→ **Exercise materials**:
(** A string has no descriptor: no system call is made. *)
#[export] Instance no_kernel : Kernel unit := {
  sys_read _ _ k := (inl EINVAL, k);
  sys_write _ _ k := (inl EINVAL, k);
  sys_lseek _ _ _ k := (inl EINVAL, k);
  sys_openat _ _ k := (inl EINVAL, k);
  sys_close _ k := (Some EINVAL, k)
}.

Definition str_world (str : list Z) : world unit := World (new_file StrFile str 0) 0 tt.

Definition vsscanf `{ToInteger} (fuel : nat) (str fmt : list Z) (ap : list Z) : sres (world unit) Z :=
  vfscanf fuel fmt (SState (str_world str) 0 0 ap []).

Definition sscanf `{ToInteger} : nat -> list Z -> list Z -> list Z -> sres (world unit) Z := vsscanf.

(** ** What a source promises

    [ahead] is what the reads still return; [pending] of it was pushed back, and
    there is always room for [UNGET_ROOM] characters. *)
Definition UNGET_ROOM : Z := 64.

Class SourceOk (S : Type) `{Source S} := {
  ahead : S -> list Z;
  pending : S -> Z;
  good : S -> Prop;
  ahead_bytes s : good s -> Forall (is_u 8) (ahead s);
  read_law s : good s -> exists s', src_read s = Some (head (ahead s), s') /\ good s' /\
    ahead s' = tail (ahead s) /\ pending s' = Z.max 0 (pending s - 1);
  unget_law c s : good s -> 0 <= pending s < UNGET_ROOM -> exists s', src_unget c s = Some (true, s') /\ good s' /\
    ahead s' = u8 c :: ahead s /\ pending s' = pending s + 1;
  pending_nonneg s : good s -> 0 <= pending s
}.

Create HintDb scanf.

Section Facts.
Context {S : Type} {HS : Source S} {HO : SourceOk S} {TI : ToInteger}.

(** The next character as [look_ahead] gives it. *)
Definition next (st : sstate S) : Z := match ahead (source st) with b :: _ => s8 b | [] => 0 end.

(** The state with another source. *)
Definition with_source (st : sstate S) (k : S) (n : Z) : sstate S :=
  SState k (consumed st) (u64 (consumed_chars st + n)) (dests st) (log st).
Definition set_source (st : sstate S) (k : S) : sstate S :=
  SState k (consumed st) (consumed_chars st) (dests st) (log st).

Lemma u8_of_s8 b : is_u 8 b -> u8 (s8 b) = b.
Proof using. intros H. unfold wrapu. rewrite wraps_mod by lia. apply Z.mod_small, H. Qed.

Lemma look_ahead_spec st : good (source st) -> pending (source st) < UNGET_ROOM -> exists k,
  look_ahead st = SOk (next st) (set_source st k) /\ good k /\ ahead k = ahead (source st) /\
  pending k <= Z.max 1 (pending (source st)).
Proof using HO.
  intros G P. unfold look_ahead, sbind, read1. pose proof (pending_nonneg _ G) as Pn.
  destruct (read_law _ G) as (k1 & -> & G1 & A1 & P1).
  pose proof (ahead_bytes _ G) as B. unfold next. destruct (ahead (source st)) as [| b l] eqn:E.
  - exists k1. simpl in *. rewrite A1. repeat split; auto. lia.
  - simpl in *. apply Forall_cons_1 in B as [B _].
    destruct (unget_law (s8 b) k1 G1 ltac:(lia)) as (k2 & E2 & G2 & A2 & P2).
    unfold unget1. cbn [source]. rewrite E2. exists k2. rewrite A2, A1, u8_of_s8 by exact B.
    repeat split; auto. lia.
Qed.

Lemma consume_spec st : good (source st) -> exists k,
  consume st = SOk tt (with_source st k 1) /\ good k /\ ahead k = tail (ahead (source st)) /\
  pending k = Z.max 0 (pending (source st) - 1).
Proof using HO.
  intros G. unfold consume, sbind, read1, add_consumed_chars.
  destruct (read_law _ G) as (k & -> & Hk). exists k. split; [reflexivity | exact Hk].
Qed.

(** ** Every run ends

    Nothing the function does is blocked: with more fuel than characters, a run
    returns, and the push-back buffer is never left. *)
Context (fuel : nat).

Definition left (st : sstate S) : nat := length (ahead (source st)).
Definition sinv (st : sstate S) : Prop :=
  good (source st) /\ pending (source st) <= 55 /\ (left st < fuel)%nat.

Definition ends {A} (c : SM S A) (st : sstate S) : Prop :=
  match c st with
  | SOk _ st' => sinv st' /\ (left st' <= left st)%nat
  | SRet _ _ | SPanic | SUndef => True
  | SBad | SNoFuel => False
  end.
Definition runs {A} (c : SM S A) : Prop := forall st, sinv st -> ends c st.

(** Only the counts, the arguments and the log change. *)
Definition quiet {A} (c : SM S A) : Prop := forall st,
  match c st with
  | SOk _ st' => source st' = source st
  | SRet _ _ | SPanic | SUndef => True
  | SBad | SNoFuel => False
  end.

Lemma quiet_runs {A} (c : SM S A) : quiet c -> runs c.
Proof using.
  intros H st Hs. specialize (H st). unfold ends. destruct (c st); try exact H.
  unfold sinv, left in *. rewrite H. auto.
Qed.

Lemma quiet_bind {A B} (c : SM S A) (k : A -> SM S B) : quiet c -> (forall a, quiet (k a)) -> quiet (sbind c k).
Proof using.
  intros Hc Hk st. specialize (Hc st). unfold sbind. destruct (c st) as [a st1 | | | | |]; try exact Hc.
  specialize (Hk a st1). destruct (k a st1); try exact Hk. congruence.
Qed.

Lemma runs_bind {A B} (c : SM S A) (k : A -> SM S B) : runs c -> (forall a, runs (k a)) -> runs (sbind c k).
Proof using.
  intros Hc Hk st Hs. specialize (Hc st Hs). unfold ends, sbind in *. destruct (c st) as [a st1 | | | | |]; try exact Hc.
  destruct Hc as [H1 L1]. specialize (Hk a st1 H1). unfold ends in Hk. destruct (k a st1); try exact Hk.
  destruct Hk as [H2 L2]. split; [exact H2 | lia].
Qed.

→ **Aim of the task**: Exact transcription of the records is all that is wanted.

→ **Reply**:
(** A string has no descriptor: no system call is made. *)
#[export] Instance no_kernel : Kernel unit := {
  sys_read _ _ k := (inl EINVAL, k);
  sys_write _ _ k := (inl EINVAL, k);
  sys_lseek _ _ _ k := (inl EINVAL, k);
  sys_openat _ _ k := (inl EINVAL, k);
  sys_close _ k := (Some EINVAL, k)
}.

Definition str_world (str : list Z) : world unit := World (new_file StrFile str 0) 0 tt.

Definition vsscanf `{ToInteger} (fuel : nat) (str fmt : list Z) (ap : list Z) : sres (world unit) Z :=
  vfscanf fuel fmt (SState (str_world str) 0 0 ap []).

Definition sscanf `{ToInteger} : nat -> list Z -> list Z -> list Z -> sres (world unit) Z := vsscanf.

(** ** What a source promises

    [ahead] is what the reads still return; [pending] of it was pushed back, and
    there is always room for [UNGET_ROOM] characters. *)
Definition UNGET_ROOM : Z := 64.

Class SourceOk (S : Type) `{Source S} := {
  ahead : S -> list Z;
  pending : S -> Z;
  good : S -> Prop;
  ahead_bytes s : good s -> Forall (is_u 8) (ahead s);
  read_law s : good s -> exists s', src_read s = Some (head (ahead s), s') /\ good s' /\
    ahead s' = tail (ahead s) /\ pending s' = Z.max 0 (pending s - 1);
  unget_law c s : good s -> 0 <= pending s < UNGET_ROOM -> exists s', src_unget c s = Some (true, s') /\ good s' /\
    ahead s' = u8 c :: ahead s /\ pending s' = pending s + 1;
  pending_nonneg s : good s -> 0 <= pending s
}.

Create HintDb scanf.

Section Facts.
Context {S : Type} {HS : Source S} {HO : SourceOk S} {TI : ToInteger}.

(** The next character as [look_ahead] gives it. *)
Definition next (st : sstate S) : Z := match ahead (source st) with b :: _ => s8 b | [] => 0 end.

(** The state with another source. *)
Definition with_source (st : sstate S) (k : S) (n : Z) : sstate S :=
  SState k (consumed st) (u64 (consumed_chars st + n)) (dests st) (log st).
Definition set_source (st : sstate S) (k : S) : sstate S :=
  SState k (consumed st) (consumed_chars st) (dests st) (log st).

Lemma u8_of_s8 b : is_u 8 b -> u8 (s8 b) = b.
Proof using. intros H. unfold wrapu. rewrite wraps_mod by lia. apply Z.mod_small, H. Qed.

Lemma look_ahead_spec st : good (source st) -> pending (source st) < UNGET_ROOM -> exists k,
  look_ahead st = SOk (next st) (set_source st k) /\ good k /\ ahead k = ahead (source st) /\
  pending k <= Z.max 1 (pending (source st)).
Proof using HO.
  intros G P. unfold look_ahead, sbind, read1. pose proof (pending_nonneg _ G) as Pn.
  destruct (read_law _ G) as (k1 & -> & G1 & A1 & P1).
  pose proof (ahead_bytes _ G) as B. unfold next. destruct (ahead (source st)) as [| b l] eqn:E.
  - exists k1. simpl in *. rewrite A1. repeat split; auto. lia.
  - simpl in *. apply Forall_cons_1 in B as [B _].
    destruct (unget_law (s8 b) k1 G1 ltac:(lia)) as (k2 & E2 & G2 & A2 & P2).
    unfold unget1. cbn [source]. rewrite E2. exists k2. rewrite A2, A1, u8_of_s8 by exact B.
    repeat split; auto. lia.
Qed.

Lemma consume_spec st : good (source st) -> exists k,
  consume st = SOk tt (with_source st k 1) /\ good k /\ ahead k = tail (ahead (source st)) /\
  pending k = Z.max 0 (pending (source st) - 1).
Proof using HO.
  intros G. unfold consume, sbind, read1, add_consumed_chars.
  destruct (read_law _ G) as (k & -> & Hk). exists k. split; [reflexivity | exact Hk].
Qed.

(** ** Every run ends

    Nothing the function does is blocked: with more fuel than characters, a run
    returns, and the push-back buffer is never left. *)
Context (fuel : nat).

Definition left (st : sstate S) : nat := length (ahead (source st)).
Definition sinv (st : sstate S) : Prop :=
  good (source st) /\ pending (source st) <= 55 /\ (left st < fuel)%nat.

Definition ends {A} (c : SM S A) (st : sstate S) : Prop :=
  match c st with
  | SOk _ st' => sinv st' /\ (left st' <= left st)%nat
  | SRet _ _ | SPanic | SUndef => True
  | SBad | SNoFuel => False
  end.
Definition runs {A} (c : SM S A) : Prop := forall st, sinv st -> ends c st.

(** Only the counts, the arguments and the log change. *)
Definition quiet {A} (c : SM S A) : Prop := forall st,
  match c st with
  | SOk _ st' => source st' = source st
  | SRet _ _ | SPanic | SUndef => True
  | SBad | SNoFuel => False
  end.

Lemma quiet_runs {A} (c : SM S A) : quiet c -> runs c.
Proof using.
  intros H st Hs. specialize (H st). unfold ends. destruct (c st); try exact H.
  unfold sinv, left in *. rewrite H. auto.
Qed.

Lemma quiet_bind {A B} (c : SM S A) (k : A -> SM S B) : quiet c -> (forall a, quiet (k a)) -> quiet (sbind c k).
Proof using.
  intros Hc Hk st. specialize (Hc st). unfold sbind. destruct (c st) as [a st1 | | | | |]; try exact Hc.
  specialize (Hk a st1). destruct (k a st1); try exact Hk. congruence.
Qed.

Lemma runs_bind {A B} (c : SM S A) (k : A -> SM S B) : runs c -> (forall a, runs (k a)) -> runs (sbind c k).
Proof using.
  intros Hc Hk st Hs. specialize (Hc st Hs). unfold ends, sbind in *. destruct (c st) as [a st1 | | | | |]; try exact Hc.
  destruct Hc as [H1 L1]. specialize (Hk a st1 H1). unfold ends in Hk. destruct (k a st1); try exact Hk.
  destruct Hk as [H2 L2]. split; [exact H2 | lia].
Qed.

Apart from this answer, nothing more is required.